Herpich, der in Oberfranken als Vizepräsident der Handwerkskammer fungiert und für die CSU im Hofer Stadtrat sitzt, hat als Metzger bisher nur Positives erlebt, wie er sagt. Seine zwei Geschäfte in Hof liefen sehr gut. „Gerade am Samstag haben wir immer eine Flut von Kunden.“ Dies liege aber natürlich auch daran, dass es immer weniger Metzgereien in Hof gibt. Im Jahr 1900, so der Handwerksmeister, existierten noch 100. „Jetzt haben wir keine fünf Betriebe mehr.“ Allerdings müsse berücksichtigt werden, dass Metzgereien heute viel größer sind als in früheren Zeiten. Im August feiert Herpichs Familienbetrieb sein 120-jähriges Bestehen. Das Jubiläum soll mit einer Party mit bis zu 1000 Menschen begangen werden. Keine Frage, dass es dabei unterschiedlichste Fleischleckereien zu kosten gibt. Störaktionen befürchtet er nicht.

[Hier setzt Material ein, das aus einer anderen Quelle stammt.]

(* ===== verification/Payment.v ===== *)
(** * Payment: the calls of [atomefin/payment].

    [Auth], [Capture], [ReAuth], [VoidAuth], [PaymentPlan] and [PaymentPreCheck] submit a
    request; [QueryAuth], [QueryCapture], [QueryVoidAuth] and [QueryReAuth] fetch. *)
From S2P Require Import Prelude GoStd Errors Canonical GoCrypto Sign GoHttp Json Codec Schema Transport World.
From S2P Require Import Client Doer Service PaymentTypes PaymentRules.

Section Payment.
Context {R : RSA} {E : Env} {FC : FloatConv}.

Definition checkConfigured : option Service -> option error :=
  check_service
    "nil *payment.Service (likely from payment.New(nil) — check the *atomefin.Client returned by atomefin.New)"
    "*payment.Service has nil *atomefin.Client".

(** [invoke]; the callers' requests and results are never nil. *)
Definition invoke {I O} (ci : codec I) (co : codec O) (s : option Service) (ctx : context) (op : string)
    (req : option I) (opts : list (option extraHeaderOpt)) : M (res O) :=
  match Service_Client s with
  | None => ret (Err (ENew "atomefin/payment: nil Service or Client"))
  | Some c =>
      match req with
      | None => ret (Err (EValidation "request" "nil request"))
      | Some req => post ci co c ctx op req opts
      end
  end.

Definition invokeGET {O} (co : codec O) (s : option Service) (ctx : context) (op : string) (q : Values) : M (res O) :=
  match Service_Client s with
  | None => ret (Err (ENew "atome-fin/payment: nil Service or Client"))
  | Some c => get co c ctx op q
  end.

(** A validator that leaves the request alone. *)
Definition pure_check {I} (validate : I -> option error) (req : I) : option error * I := (validate req, req).

Definition sessionid_header (sessionid : string) : list (option extraHeaderOpt) :=
  if is_empty sessionid then [] else [Some (WithRequestHeader "sessionid" sessionid)].

(** ** [/auth] *)

Definition set_aq_RequestID (id : string) (q : AuthRequest) : AuthRequest :=
  mkAuthRequest id (aq_ExternalReferenceUID q) (aq_TotalAmount q) (aq_PeriodType q) (aq_SubOrders q)
    (aq_ExtendInfo q) (aq_Sessionid q).

Definition Auth (s : option Service) (ctx : context) : option AuthRequest -> M (res AuthResponse * option AuthRequest) :=
  submit checkConfigured "nil AuthRequest" aq_RequestID set_aq_RequestID (pure_check validateAuthRequest)
    (fun _ req => invoke AuthRequest_json AuthResponse_json s ctx "/auth" (Some req)
                    (sessionid_header (aq_Sessionid req))) s.

(** ** [/capture] *)

Definition set_cq_RequestID (id : string) (q : CaptureRequest) : CaptureRequest :=
  mkCaptureRequest id (cq_ExternalReferenceUID q) (cq_AuthOrderID q) (cq_TotalAmount q) (cq_PeriodType q)
    (cq_SubOrders q) (cq_ExtendInfo q).

Definition Capture (s : option Service) (ctx : context)
    : option CaptureRequest -> M (res CaptureResponse * option CaptureRequest) :=
  submit checkConfigured "nil CaptureRequest" cq_RequestID set_cq_RequestID (pure_check validateCaptureRequest)
    (fun _ req => invoke CaptureRequest_json CaptureResponse_json s ctx "/capture" (Some req) []) s.

(** ** [/reAuth] and [/voidAuth] *)

Definition set_rq_RequestID (id : string) (q : ReAuthRequest) : ReAuthRequest :=
  mkReAuthRequest id (rq_ExternalReferenceUID q) (rq_AuthOrderID q) (rq_TotalAmount q) (rq_PeriodType q)
    (rq_SubOrders q) (rq_ExtendInfo q).

Definition ReAuth (s : option Service) (ctx : context)
    : option ReAuthRequest -> M (res ReAuthResponse * option ReAuthRequest) :=
  submit checkConfigured "nil ReAuthRequest" rq_RequestID set_rq_RequestID (pure_check validateReAuthRequest)
    (fun _ req => invoke ReAuthRequest_json ReAuthResponse_json s ctx "/reAuth" (Some req) []) s.

Definition set_vq_RequestID (id : string) (q : VoidAuthRequest) : VoidAuthRequest :=
  mkVoidAuthRequest id (vq_ExternalReferenceUID q) (vq_AuthOrderID q).

Definition VoidAuth (s : option Service) (ctx : context)
    : option VoidAuthRequest -> M (res VoidAuthResponse * option VoidAuthRequest) :=
  submit checkConfigured "nil VoidAuthRequest" vq_RequestID set_vq_RequestID (pure_check validateVoidAuthRequest)
    (fun _ req => invoke VoidAuthRequest_json VoidAuthResponse_json s ctx "/voidAuth" (Some req) []) s.

(** ** [/payment-plan] and [/payment-precheck] *)

Definition set_ppq_RequestID (id : string) (q : PaymentPlanRequest) : PaymentPlanRequest :=
  mkPaymentPlanRequest id (ppq_PeriodType q) (ppq_ExternalReferenceUID q) (ppq_Mode q) (ppq_SessionID q)
    (ppq_TotalAmount q) (ppq_SubOrders q) (ppq_ExtendInfo q) (ppq_Sessionid q).

Definition PaymentPlan (s : option Service) (ctx : context)
    : option PaymentPlanRequest -> M (res PaymentPlanResponse * option PaymentPlanRequest) :=
  submit checkConfigured "nil PaymentPlanRequest" ppq_RequestID set_ppq_RequestID (pure_check validatePaymentPlanRequest)
    (fun c req => post PaymentPlanRequest_json PaymentPlanResponse_json c ctx "/payment-plan" req
                    (sessionid_header (ppq_Sessionid req))) s.

Definition set_pcq_RequestID (id : string) (q : PaymentPreCheckRequest) : PaymentPreCheckRequest :=
  mkPaymentPreCheckRequest (pcq_ExternalReferenceUID q) (pcq_TotalAmount q) (pcq_SubOrders q) (pcq_ExtendInfo q)
    id (pcq_PeriodType q).

Definition PaymentPreCheck (s : option Service) (ctx : context)
    : option PaymentPreCheckRequest -> M (res PaymentPreCheckResponse * option PaymentPreCheckRequest) :=
  submit checkConfigured "nil PaymentPreCheckRequest" pcq_RequestID set_pcq_RequestID validatePaymentPreCheckRequest
    (fun c req => post PaymentPreCheckRequest_json PaymentPreCheckResponse_json c ctx "/payment-precheck" req []) s.

(** ** Queries *)

Definition query_by_id (requestID externalReferenceUID : string) : Values :=
  {[ "requestId" := [requestID]; "externalReferenceUid" := [externalReferenceUID] ]}.

Definition query {O} (co : codec O) (op : string) (s : option Service) (ctx : context)
    (requestID externalReferenceUID : string) : M (res O) :=
  fetch checkConfigured (validateQueryParams requestID externalReferenceUID)
    (fun _ => invokeGET co s ctx op (query_by_id requestID externalReferenceUID)) s.

Definition QueryAuth := query AuthResponse_json "/query-auth".
Definition QueryCapture := query CaptureResponse_json "/query-capture".
Definition QueryVoidAuth := query VoidAuthResponse_json "/query-voidAuth".
Definition QueryReAuth := query ReAuthResponse_json "/query-reAuth".

(** * Properties *)

Lemma invoke_posted {I O} (ci : codec I) (co : codec O) c ctx op q opts :
  client_ready c -> bad_path op = false ->
  extends (invoke ci co (Some (mkService (Some c))) ctx op (Some q) opts) (posted co c op (json_print (c_enc ci q)) opts).
Proof. apply post_posted. Qed.

End Payment.

Abbreviation service_of c := (Some (mkService (Some c))).

Section Calls.
Context {R : RSA} {E : Env} {FC : FloatConv}.

(** C8.  Every submitting call refines [submitted]: a request without an id gets one,
    which is handed back; a request the validator rejects is neither signed nor sent; any
    other is posted to its endpoint as the JSON encoding of the request handed back, with
    the session header where there is one, through the retry pipeline; and the response
    is the decoded body of the answer. *)
Theorem payment_calls_refine c ctx :
  client_ready c ->
  (forall q, extends (Auth (service_of c) ctx (Some q))
    (submitted AuthRequest_json AuthResponse_json c "/auth" aq_RequestID set_aq_RequestID
       (pure_check validateAuthRequest) (fun q => sessionid_header (aq_Sessionid q)) q)) /\
  (forall q, extends (Capture (service_of c) ctx (Some q))
    (submitted CaptureRequest_json CaptureResponse_json c "/capture" cq_RequestID set_cq_RequestID
       (pure_check validateCaptureRequest) (fun _ => []) q)) /\
  (forall q, extends (ReAuth (service_of c) ctx (Some q))
    (submitted ReAuthRequest_json ReAuthResponse_json c "/reAuth" rq_RequestID set_rq_RequestID
       (pure_check validateReAuthRequest) (fun _ => []) q)) /\
  (forall q, extends (VoidAuth (service_of c) ctx (Some q))
    (submitted VoidAuthRequest_json VoidAuthResponse_json c "/voidAuth" vq_RequestID set_vq_RequestID
       (pure_check validateVoidAuthRequest) (fun _ => []) q)) /\
  (forall q, extends (PaymentPlan (service_of c) ctx (Some q))
    (submitted PaymentPlanRequest_json PaymentPlanResponse_json c "/payment-plan" ppq_RequestID set_ppq_RequestID
       (pure_check validatePaymentPlanRequest) (fun q => sessionid_header (ppq_Sessionid q)) q)) /\
  (forall q, extends (PaymentPreCheck (service_of c) ctx (Some q))
    (submitted PaymentPreCheckRequest_json PaymentPreCheckResponse_json c "/payment-precheck" pcq_RequestID
       set_pcq_RequestID validatePaymentPreCheckRequest (fun _ => []) q)).
Proof.
  intros Hc. split_and!; intros req; apply submit_submitted; try reflexivity; intros q;
    first [by apply invoke_posted|by apply post_posted].
Qed.

(** ** Consequences for [/auth] *)

(** The bytes of a request as the gateway decodes them. *)
Lemma auth_body_parses q :
  c_ok AuthRequest_json q = true -> json_parse (json_print (c_enc AuthRequest_json q)) = Some (c_enc AuthRequest_json q).
Proof.
  intros Hok. destruct (marshal_parses AuthRequest_json q Hok) as (b & Hb & Hp).
  - apply (bool_decide_unpack _). vm_compute. exact I.
  - unfold marshal in Hb. rewrite MarshalSigning_print in Hb. by injection Hb as <-.
Qed.

(** What [/auth] may put on the wire for the request [q] it hands back. *)
Definition auth_wire (q : AuthRequest) (req : http_request) : Prop :=
  auth_contract q /\ rq_Method req = "POST" /\ Header_Get (rq_Header req) "sessionid" = aq_Sessionid q /\
  rq_Body req = Some (json_print (c_enc AuthRequest_json q)) /\
  (c_ok AuthRequest_json q = true ->
     json_parse (json_print (c_enc AuthRequest_json q)) = Some (c_enc AuthRequest_json q)).

(** What [/auth] does, as seen from outside. *)
Definition auth_observed (c : Client) (req : AuthRequest) (i : nat) (out : res AuthResponse * option AuthRequest)
    (es : list event) : Prop :=
  exists q, out.2 = Some q /\
    (if is_empty (aq_RequestID req) then exists id, q = set_aq_RequestID id req else q = req) /\
    Forall (fun x => auth_wire q x.1) (exchanges i es) /\
    (length (signed es) <= 1)%nat /\
    (forall resp, out.1 = Ok resp ->
       exists pre rq rs body, exchanges i es = pre ++ [(rq, Ok rs)] /\ rs_StatusCode rs < 400 /\
         readAndClose rs (c_maxRespBytes c) = (body, None) /\ unmarshal AuthResponse_json body = Some resp).

Lemma Auth_observed c ctx req :
  client_ready c -> extends (Auth (service_of c) ctx (Some req)) (auth_observed c req).
Proof.
  intros Hc. eapply extends_mono.
  { apply (submit_submitted AuthRequest_json AuthResponse_json _ _ aq_RequestID set_aq_RequestID
      (pure_check validateAuthRequest) _ c "/auth" (fun q => sessionid_header (aq_Sessionid q)) req eq_refl).
    intros q. by apply invoke_posted. }
  intros i out es (q & ids & es' & -> & Hq & Hout & Hrest). cbn [pure_check fst snd] in *.
  assert (Hids : silent ids).
  { destruct (is_empty _); [destruct Hq as (id & _ & ->)|destruct Hq as [_ ->]]; done. }
  assert (Hx : exchanges i (ids ++ es') = exchanges (i + length ids) es').
  { rewrite exchanges_app, (proj1 Hids). destruct (is_empty _); [destruct Hq as (id & _ & ->)|destruct Hq as [_ ->]]; done. }
  exists q. rewrite Hx, signed_app, (proj2 Hids). cbn [app].
  split; [done|]. split.
  { destruct (is_empty _); [destruct Hq as (id & -> & _); eauto|apply Hq]. }
  destruct (validateAuthRequest q) as [err|] eqn:Ev.
  - destruct Hrest as [-> ->]. split_and!; [done|simpl; lia|done].
  - destruct (called_requests _ _ _ _ _ _ _ _ _ Hrest) as [Hs (authValue & Hreq)].
    rewrite Hs. split_and!; [|simpl; lia|].
    + eapply Forall_impl; [exact Hreq|]. intros [rq x] (Hm & _ & _ & Hb & Hh). cbn [fst pl_Method pl_Body] in *.
      apply validateAuth_None in Ev as Hcon. split; [done|]. split; [done|]. split.
      * rewrite Hh. unfold sessionid_header. rewrite (proj2 (is_empty_false _)) by (apply id64_spec, Hcon).
        by apply (extra_header c authValue [] "sessionid").
      * split; [exact Hb|apply auth_body_parses].
    + intros resp Hr. rewrite Hr in Hrest. by eapply called_ok.
Qed.

(** C7.  [/auth] end to end.  Whatever the network and the contexts do, every request that
    leaves meets the contract of the endpoint, and its body and session header are those
    of the request handed back, which is the caller's own when that has an id; the body
    parses to the request's encoding; all of it is signed once.  A response the caller gets is the
    decoding of the last answer, of status below 400. *)
Theorem auth_sends_contract c ctx req :
  client_ready c -> extends (Auth (service_of c) ctx (Some req)) (auth_observed c req).
Proof. apply Auth_observed. Qed.

End Calls.

#[local] Existing Instance toy_env.

Lemma payment_calls_refine_witness :
  extends (@VoidAuth toy_RSA toy_env amd64_conv (service_of toy_client) Background (Some (mkVoidAuthRequest "r" "u" "a")))
    (submitted VoidAuthRequest_json VoidAuthResponse_json toy_client "/voidAuth" vq_RequestID set_vq_RequestID
       (pure_check validateVoidAuthRequest) (fun _ => []) (mkVoidAuthRequest "r" "u" "a")).
Proof.
  exact (proj1 (proj2 (proj2 (proj2 (@payment_calls_refine toy_RSA toy_env amd64_conv toy_client Background toy_ready))))
    (mkVoidAuthRequest "r" "u" "a")).
Defined.


Definition toy_auth : AuthRequest :=
  mkAuthRequest "r" "u" 500 1 [mkSubOrder "" "" "" "" "" 500 None]
    (Some (mkRequestExtendInfo OrderTypeTransport "" None None None [])) "sid".

Lemma auth_sends_contract_witness :
  extends (@Auth toy_RSA toy_env amd64_conv (service_of toy_client) Background (Some toy_auth))
    (auth_observed toy_client toy_auth).
Proof. exact (@auth_sends_contract toy_RSA toy_env amd64_conv toy_client Background toy_auth toy_ready). Defined.

(** The hypotheses are met and the call succeeds. *)
Example toy_auth_runs :
  c_ok AuthRequest_json toy_auth = true /\
  is_ok (@Auth toy_RSA toy_env amd64_conv (service_of toy_client) Background (Some toy_auth) (mkWorld 0 [])).1.1 = true.
Proof. split; vm_compute; reflexivity. Qed.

Andrea Siemoneit aus Haag in Oberbayern lebt seit sechs Jahren konsequent „tierisch“. Oder, wie es die 46-Jährige nennt, als Carnitarierin. Alles begann mit der Diagnose einer Autoimmunerkrankung: „Die betrifft meine Schilddrüse.“ Andrea Siemoneit suchte nach einer Alternative zur Radiojod- und Hormontherapie. Zunächst stieß sie auf die ketogene Ernährung. Die stellt tierische Produkte in den Mittelpunkt, setzt aber auch stark auf Gemüse. Bei der carnivoren Ernährung, die Siemoneit später entdeckte, steht ganz und gar Fleisch im Fokus. Inzwischen betreibt sie dazu eine Homepage, einen Podcast und hat in Augsburg, Ingolstadt, München und Nürnberg Gruppen für Carnitarier gegründet – als Angebot, wie sie sagt. Dort tauscht man sich darüber aus, wo es in der Nähe Fleisch artgerecht gehaltener Tiere gibt. Besonders hoch im Kurs steht Fleisch aus Weidetierhaltung. Aber auch gesundheitliche Effekte werden erörtert.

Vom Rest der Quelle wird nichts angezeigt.